Intervention de Bernard Beignier

Commission d'enquête sur le service public de l'éducation, les repères républicains et les difficultés des enseignants — Réunion du 16 février 2015 à 16h00
Audition de M. Bernard Beignier recteur de l'académie d'aix-marseille

Bernard Beignier, recteur de l'académie d'Aix-Marseille :

Depuis deux ans, les Écoles supérieures du professorat et de l'éducation (ÉSPÉ) ont pris la suite des IUFM (Institut universitaire de formation des maîtres). Un tronc commun d'enseignement est prévu pour l'ensemble des professeurs en formation, qu'ils se destinent aux écoles, aux collèges ou aux lycées. C'est une nouveauté qui, au-delà des difficultés d'emploi du temps, s'est aussi heurtée à l'impératif de ne pas alourdir excessivement les programmes. Ce tronc commun fait la part belle à l'enseignement des valeurs de la République. Depuis 1930, le ministère de l'Éducation nationale a remplacé celui de l'Instruction publique : la mission des enseignants est d'instruire, de former, mais aussi d'éduquer, avec la notion de civisme que cela implique. Dans ce corpus, l'enseignement de la laïcité peut néanmoins poser problème, aussi bien sur le plan théorique - la distinction conceptuelle entre laïcité de l'État et sécularisation de la société serait à préciser - que surtout sur le plan pratique. Les enseignants veulent savoir comment réagir dans des situations concrètes. J'ai été confronté à ce genre de problèmes quand j'exerçais comme professeur de droit. Que faire quand un étudiant sort un sandwich en plein cours, parce que la rupture du jeûne du ramadan tombe au beau milieu d'un cours sur la prescription biennale ! Comment réagir lorsqu'un étudiant refuse de composer un jour de fête juive ? Dans certains collèges de mon académie, il n'y a quasiment pas d'élèves en classe les jours de grande fête musulmane. La question des calendriers est très importante.

À Aix-Marseille, nous avons décidé récemment de diffuser les textes fondateurs de la laïcité. On parle souvent de la loi de 1905, mais un texte plus essentiel encore en a été la Charte constitutionnelle de 1830, qui mettait fin à l'existence d'une religion d'État en France. À cela s'ajoutent les lois de la IIIe République sur l'école, soit, en tout, quelques dizaines de textes fondateurs qu'il est bon de connaître. Nous réfléchissons également à un vade-mecum qui prendrait en compte l'aspect pratique des situations à traiter. Un chef d'établissement me faisait part du cas de deux professeurs qui portaient ostensiblement au front la marque du musulman pieux. Peut-on y voir un signe ostensible d'attachement à une religion sans porter atteinte à la dignité de la personne humaine et aux libertés individuelles ? Cette notion de « signe ostensible » reste très floue.

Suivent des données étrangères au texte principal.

(* ===== verification/SignSession.v ===== *)
(** * Signing sessions (app/tasks/key_manager/src/w3-core/key_manager_task_port.c)

    The three sessions of the key manager task, the union that they share, and
    the commitments that bind a confirmation to a session. *)

From S2P Require Import Prelude Sha256 Fs Wkek Bip32 WalletKeys WalletAddr Psbt SignKey.

Definition STREAM_TX_MAX_INPUTS : Z := 400.
Definition STREAM_TX_MAX_OUTPUTS : Z := 10.
Definition STREAM_HEADER_SIZE : Z := 16.
Definition STREAM_INPUT_RECORD_SIZE : Z := 69.
Definition STREAM_OUTPUT_RECORD_SIZE : Z := 66.
Definition STREAM_PAYLOAD_PATH : string := "signing_payload".
Definition STREAM_SIGS_PATH : string := "signing_sigs".
Definition SIG_RECORD_SIZE : Z := 33 + 1 + 73.
Definition CONFIRMATION_TYPE_SIGN_TRANSACTION : Z := 3.
Definition CONFIRMATION_TYPE_SIGN_ACTION_PROOF : Z := 4.

(** The status codes of wallet.proto that these handlers use. *)
Inductive fwpb_status :=
| fwpb_status_UNSPECIFIED
| fwpb_status_SUCCESS
| fwpb_status_ERROR
| fwpb_status_KEY_DERIVATION_FAILED
| fwpb_status_SIGNING_FAILED
| fwpb_status_STORAGE_ERR
| fwpb_status_FILE_NOT_FOUND
| fwpb_status_INVALID_STATE
| fwpb_status_IN_PROGRESS
| fwpb_status_INVALID_ARGUMENT
| fwpb_status_VERIFICATION_FAILED
| fwpb_status_CONFIRMATION_PENDING
| fwpb_status_DESCRIPTOR_NOT_LOADED
| fwpb_status_CONFIRMATION_NOT_COMPLETED
| fwpb_status_CONFIRMATION_MISMATCH
| fwpb_status_SEAL_CSEK_UNSEAL_FAILED.
#[global] Instance fwpb_status_eq_dec : EqDecision fwpb_status.
Proof. solve_decision. Defined.

Inductive stream_signing_state_t :=
| STREAM_STATE_IDLE
| STREAM_STATE_RECEIVING
| STREAM_STATE_FINALIZED
| STREAM_STATE_CONFIRMED.
#[global] Instance stream_signing_state_eq_dec : EqDecision stream_signing_state_t.
Proof. solve_decision. Defined.

Definition zero_xpub : xpub_t := mk_xpub (replicate 33 0) (replicate 32 0).

Record sweep_context_t := mk_sweep {
  sw_active : bool;
  sw_old_account_index : Z;
  sw_app_xpub : xpub_t;
  sw_server_xpub : xpub_t;
  sw_hw_xpub : xpub_t;
}.

Definition zero_sweep : sweep_context_t := mk_sweep false 0 zero_xpub zero_xpub zero_xpub.

(** The first [num_inputs] inputs, [num_outputs] outputs and [num_signatures]
    signatures of the arrays. *)
Record w3_signing_session_t := mk_signing {
  ss_active : bool;
  ss_inputs : list raw_tx_input_t;
  ss_outputs : list raw_tx_output_t;
  ss_lock_time : Z;
  ss_version : Z;
  ss_signatures : list key_manager_psbt_signature_t;
  ss_sign_result : fwpb_status;
  ss_sweep : sweep_context_t;
}.

Definition zero_signing : w3_signing_session_t :=
  mk_signing false [] [] 0 0 [] fwpb_status_UNSPECIFIED zero_sweep.

Definition set_sign_result (s : w3_signing_session_t) (r : fwpb_status) : w3_signing_session_t :=
  mk_signing (ss_active s) (ss_inputs s) (ss_outputs s) (ss_lock_time s) (ss_version s)
    (ss_signatures s) r (ss_sweep s).

Definition set_signatures (s : w3_signing_session_t) (l : list key_manager_psbt_signature_t)
    : w3_signing_session_t :=
  mk_signing (ss_active s) (ss_inputs s) (ss_outputs s) (ss_lock_time s) (ss_version s)
    l (ss_sign_result s) (ss_sweep s).

Record stream_signing_session_t (C : Type) := mk_stream {
  st_state : stream_signing_state_t;
  st_num_inputs : Z;
  st_num_outputs : Z;
  st_version : Z;
  st_lock_time : Z;
  st_expected_payload_size : Z;
  st_bytes_received : Z;
  st_next_sequence_id : Z;
  st_commitment_ctx : C;
  st_hash_prevouts : list Z;
  st_hash_sequence : list Z;
  st_hash_outputs : list Z;
  st_sigs_computed : Z;
  st_precompute_done : bool;
  st_precompute_failed : bool;
  st_btc_display_unit : Z;
  st_payload_hash : list Z;
  st_sweep : sweep_context_t;
}.
Arguments mk_stream {C}.
Arguments st_state {C}.
Arguments st_num_inputs {C}.
Arguments st_num_outputs {C}.
Arguments st_version {C}.
Arguments st_lock_time {C}.
Arguments st_expected_payload_size {C}.
Arguments st_bytes_received {C}.
Arguments st_next_sequence_id {C}.
Arguments st_commitment_ctx {C}.
Arguments st_hash_prevouts {C}.
Arguments st_hash_sequence {C}.
Arguments st_hash_outputs {C}.
Arguments st_sigs_computed {C}.
Arguments st_precompute_done {C}.
Arguments st_precompute_failed {C}.
Arguments st_btc_display_unit {C}.
Arguments st_payload_hash {C}.
Arguments st_sweep {C}.

Definition zero_stream {C} (ctx : C) : stream_signing_session_t C :=
  mk_stream STREAM_STATE_IDLE 0 0 0 0 0 0 0 ctx (replicate 32 0) (replicate 32 0) (replicate 32 0)
    0 false false 0 (replicate 32 0) zero_sweep.

(** A C string of the request is the list of its characters. *)
Record sap_pending_data_t := mk_sap_data {
  sap_valid : bool;
  sap_version : Z;
  sap_action : list Z;
  sap_value : list Z;
  sap_bindings : list Z;
}.

Record sap_session_t := mk_sap {
  sap_pending_data : sap_pending_data_t;
  sap_payload_buffer : list Z;
  sap_signature : list Z;
  sap_signed_ok : bool;
  sap_sign_attempted : bool;
  sap_sign_result : fwpb_status;
}.

Definition zero_sap : sap_session_t :=
  mk_sap (mk_sap_data false 0 [] [] []) (replicate 600 0) (replicate 64 0) false false
    fwpb_status_UNSPECIFIED.

(** [session_union]: the memory and its three members. [zero_ctx] is a hash
    context of zero bytes. What a member reads after another one was written is
    the layout that the compiler chose; the laws have what the source relies on:
    a member reads back what was written through it, the memory starts zeroed
    and is zero again once all three members are cleared, and the flag at the
    start of the one-shot and of the action-proof session lies on the state of
    the streaming session. *)
Class SessionUnion (C M : Type) := {
  zero_ctx : C;
  union_boot : M;
  get_signing : M → w3_signing_session_t;
  put_signing : M → w3_signing_session_t → M;
  get_stream : M → stream_signing_session_t C;
  put_stream : M → stream_signing_session_t C → M;
  get_sap : M → sap_session_t;
  put_sap : M → sap_session_t → M;
}.

Definition first_flag (b : bool) : stream_signing_state_t :=
  if b then STREAM_STATE_RECEIVING else STREAM_STATE_IDLE.

Class SessionUnionLaws (C M : Type) `{SessionUnion C M} : Prop := {
  law_get_signing m s : get_signing (put_signing m s) = s;
  law_get_stream m s : get_stream (put_stream m s) = s;
  law_get_sap m s : get_sap (put_sap m s) = s;
  law_boot : get_signing union_boot = zero_signing ∧ get_stream union_boot = zero_stream zero_ctx
    ∧ get_sap union_boot = zero_sap;
  law_reset m : let m := put_sap (put_stream (put_signing m zero_signing) (zero_stream zero_ctx)) zero_sap in
    get_signing m = zero_signing ∧ get_stream m = zero_stream zero_ctx ∧ get_sap m = zero_sap;
  law_signing_state m s : st_state (get_stream (put_signing m s)) = first_flag (ss_active s);
  law_sap_state m s :
    st_state (get_stream (put_sap m s)) = first_flag (sap_valid (sap_pending_data s));
  law_stream_active m t b : st_state t = first_flag b → ss_active (get_signing (put_stream m t)) = b;
  law_sap_active m s : ss_active (get_signing (put_sap m s)) = sap_valid (sap_pending_data s);
  law_signing_valid m s : sap_valid (sap_pending_data (get_sap (put_signing m s))) = ss_active s;
  law_stream_valid m t b : st_state t = first_flag b →
    sap_valid (sap_pending_data (get_sap (put_stream m t))) = b;
}.

(** [tx_session_confirmation_data_t] as it lies in memory, and the field
    [session_hash] of it. The streaming variant has the same layout. *)
Definition info_bytes (i : psbt_info_t) : list Z :=
  [if has_destination i then 1 else 0] ++ ztake 91 (destination_address i ++ replicate 91 0)
    ++ replicate 4 0 ++ le_encode 8 (send_amount_sats i) ++ le_encode 8 (change_amount_sats i)
    ++ le_encode 8 (fee_amount_sats i).
Definition confirmation_bytes (i : psbt_info_t) (session_hash : list Z) : list Z :=
  info_bytes i ++ session_hash.
Definition session_hash_of (data : list Z) : list Z := zdrop 120 data.
Definition CONFIRMATION_DATA_SIZE : Z := 120 + 32.

Section SignSession.
Context {C : Type} `{Sha256 C}.

Definition compute_session_commitment_hash (s : w3_signing_session_t) : outcome (option (list Z)) :=
  raw_tx_session_commitment_hash (C := C) (ss_inputs s) (ss_outputs s) (ss_lock_time s) (ss_version s).

Definition compute_stream_session_commitment_hash (s : stream_signing_session_t C) (payload_hash : list Z)
    : option (list Z) :=
  ctx ← crypto_sha256_stream_init;
  ctx ← crypto_sha256_stream_update ctx (st_hash_prevouts s);
  ctx ← crypto_sha256_stream_update ctx (st_hash_sequence s);
  ctx ← crypto_sha256_stream_update ctx (st_hash_outputs s);
  ctx ← crypto_sha256_stream_update ctx (le_encode 4 (st_version s));
  ctx ← crypto_sha256_stream_update ctx (le_encode 4 (st_lock_time s));
  ctx ← crypto_sha256_stream_update ctx (le_encode 4 (st_num_inputs s));
  ctx ← crypto_sha256_stream_update ctx (le_encode 4 (st_num_outputs s));
  ctx ← crypto_sha256_stream_update ctx payload_hash;
  crypto_sha256_stream_final ctx.
End SignSession.

Definition map_psbt_sign_result (r : key_manager_psbt_sign_result_t) : fwpb_status :=
  match r with
  | KEY_MANAGER_PSBT_SIGN_OK => fwpb_status_SUCCESS
  | KEY_MANAGER_PSBT_SIGN_INVALID_PARAM => fwpb_status_INVALID_ARGUMENT
  | KEY_MANAGER_PSBT_SIGN_KEYPATH_MISMATCH => fwpb_status_KEY_DERIVATION_FAILED
  | KEY_MANAGER_PSBT_SIGN_DERIVATION_FAILED => fwpb_status_KEY_DERIVATION_FAILED
  | KEY_MANAGER_PSBT_SIGN_CRYPTO_BUSY => fwpb_status_IN_PROGRESS
  | KEY_MANAGER_PSBT_SIGN_SIGNING_FAILED => fwpb_status_SIGNING_FAILED
  | _ => fwpb_status_ERROR
  end.

(** ** Keys of an input *)

(** [derivation_path[2]] without its hardened bit. *)
Definition input_account (i : raw_tx_input_t) : outcome Z :=
  let! x := aget (in_path i) 2 in Done (unhardened x).

Inductive child_keys :=
| keys_path_too_long
| keys_derive_failed
| keys_derived (pubkeys : list Z).

Section ChildKeys.
Context `{Secp}.

Definition derive_child_pubkey_from_xpub (x : xpub_t) (full_path : list Z) (account_depth : Z)
    : outcome (option (list Z)) :=
  if zlen full_path <=? account_depth then Done None
  else
    let! k := xpub_key x in
    let! '(ok, child) := bip32_derive_path_pub k (zdrop account_depth full_path) in
    Done (if ok : bool then Some (sec1 child) else None).

(** The buffer [server_path] has ten words, of which the first
    [derivation_path_len] are used. *)
Definition input_server_path (path : list Z) : outcome (list Z) :=
  let! buf := mwrite (replicate 10 0) 0 (map unhardened path) in
  let! buf := aset buf 2 0 in
  mread buf 0 (zlen path).

Definition derive_child_pubkeys (app hw server : xpub_t) (i : raw_tx_input_t) : outcome child_keys :=
  if PSBT_BIP32_PATH_MAX_LEN <? in_path_len i then Done keys_path_too_long
  else
    let! path := mread (in_path i) 0 (in_path_len i) in
    let! sp := input_server_path path in
    let! a := derive_child_pubkey_from_xpub app path 3 in
    match a with
    | None => Done keys_derive_failed
    | Some a =>
        let! h := derive_child_pubkey_from_xpub hw path 3 in
        match h with
        | None => Done keys_derive_failed
        | Some h =>
            let! s := derive_child_pubkey_from_xpub server sp 0 in
            match s with
            | None => Done keys_derive_failed
            | Some s => Done (keys_derived (a ++ h ++ s))
            end
        end
    end.

(** The account that inputs must have and the account keys, of a sweep or of
    the current keyset. *)
Definition expected_account (sw : sweep_context_t) (k : wallet_keyset_t) : Z :=
  if sw_active sw then sw_old_account_index sw else ks_account_index k.
Definition session_pubkeys (sw : sweep_context_t) (k : wallet_keyset_t) (i : raw_tx_input_t)
    : outcome child_keys :=
  if sw_active sw then derive_child_pubkeys (sw_app_xpub sw) (sw_hw_xpub sw) (sw_server_xpub sw) i
  else derive_child_pubkeys (ks_app k) (ks_hw k) (ks_server k) i.
End ChildKeys.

J'ai été cité treize fois devant le tribunal administratif d'Amiens par des mamans de la ville de Méru qui n'avaient pas pu accompagner une sortie scolaire parce qu'elles étaient voilées. La circulaire de 2012 est-elle toujours valable ? Le discours de la ministre indique très clairement que les décisions doivent être prises au cas par cas sur ce sujet, laissant au chef d'établissement le soin de distinguer si un goûter de Noël ou une sortie relèvent du scolaire ou du périscolaire. Les enseignants doivent être en mesure de répondre - souvent dans l'instant - à ce type d'interrogations.

On cite souvent la Déclaration des droits de l'homme et du citoyen de 1789 comme repère de la République. Celle de 1946, pourtant mentionnée dans la Constitution de 1958, est souvent oubliée, alors qu'elle a le mérite de réactualiser les valeurs démocratiques. Elle mériterait d'être également affichée. Enfin, il n'y a rien sur la nationalité dans le tronc commun d'enseignement des professeurs en formation. Il serait intéressant de travailler à définir ce qui fait la nation en France, par comparaison avec ce qui se pratique dans d'autres pays. Nous avons beaucoup à faire pour répondre aux demandes fortes que nous adressent les enseignants. Un enseignant ne se réduit pas à la discipline qu'il enseigne.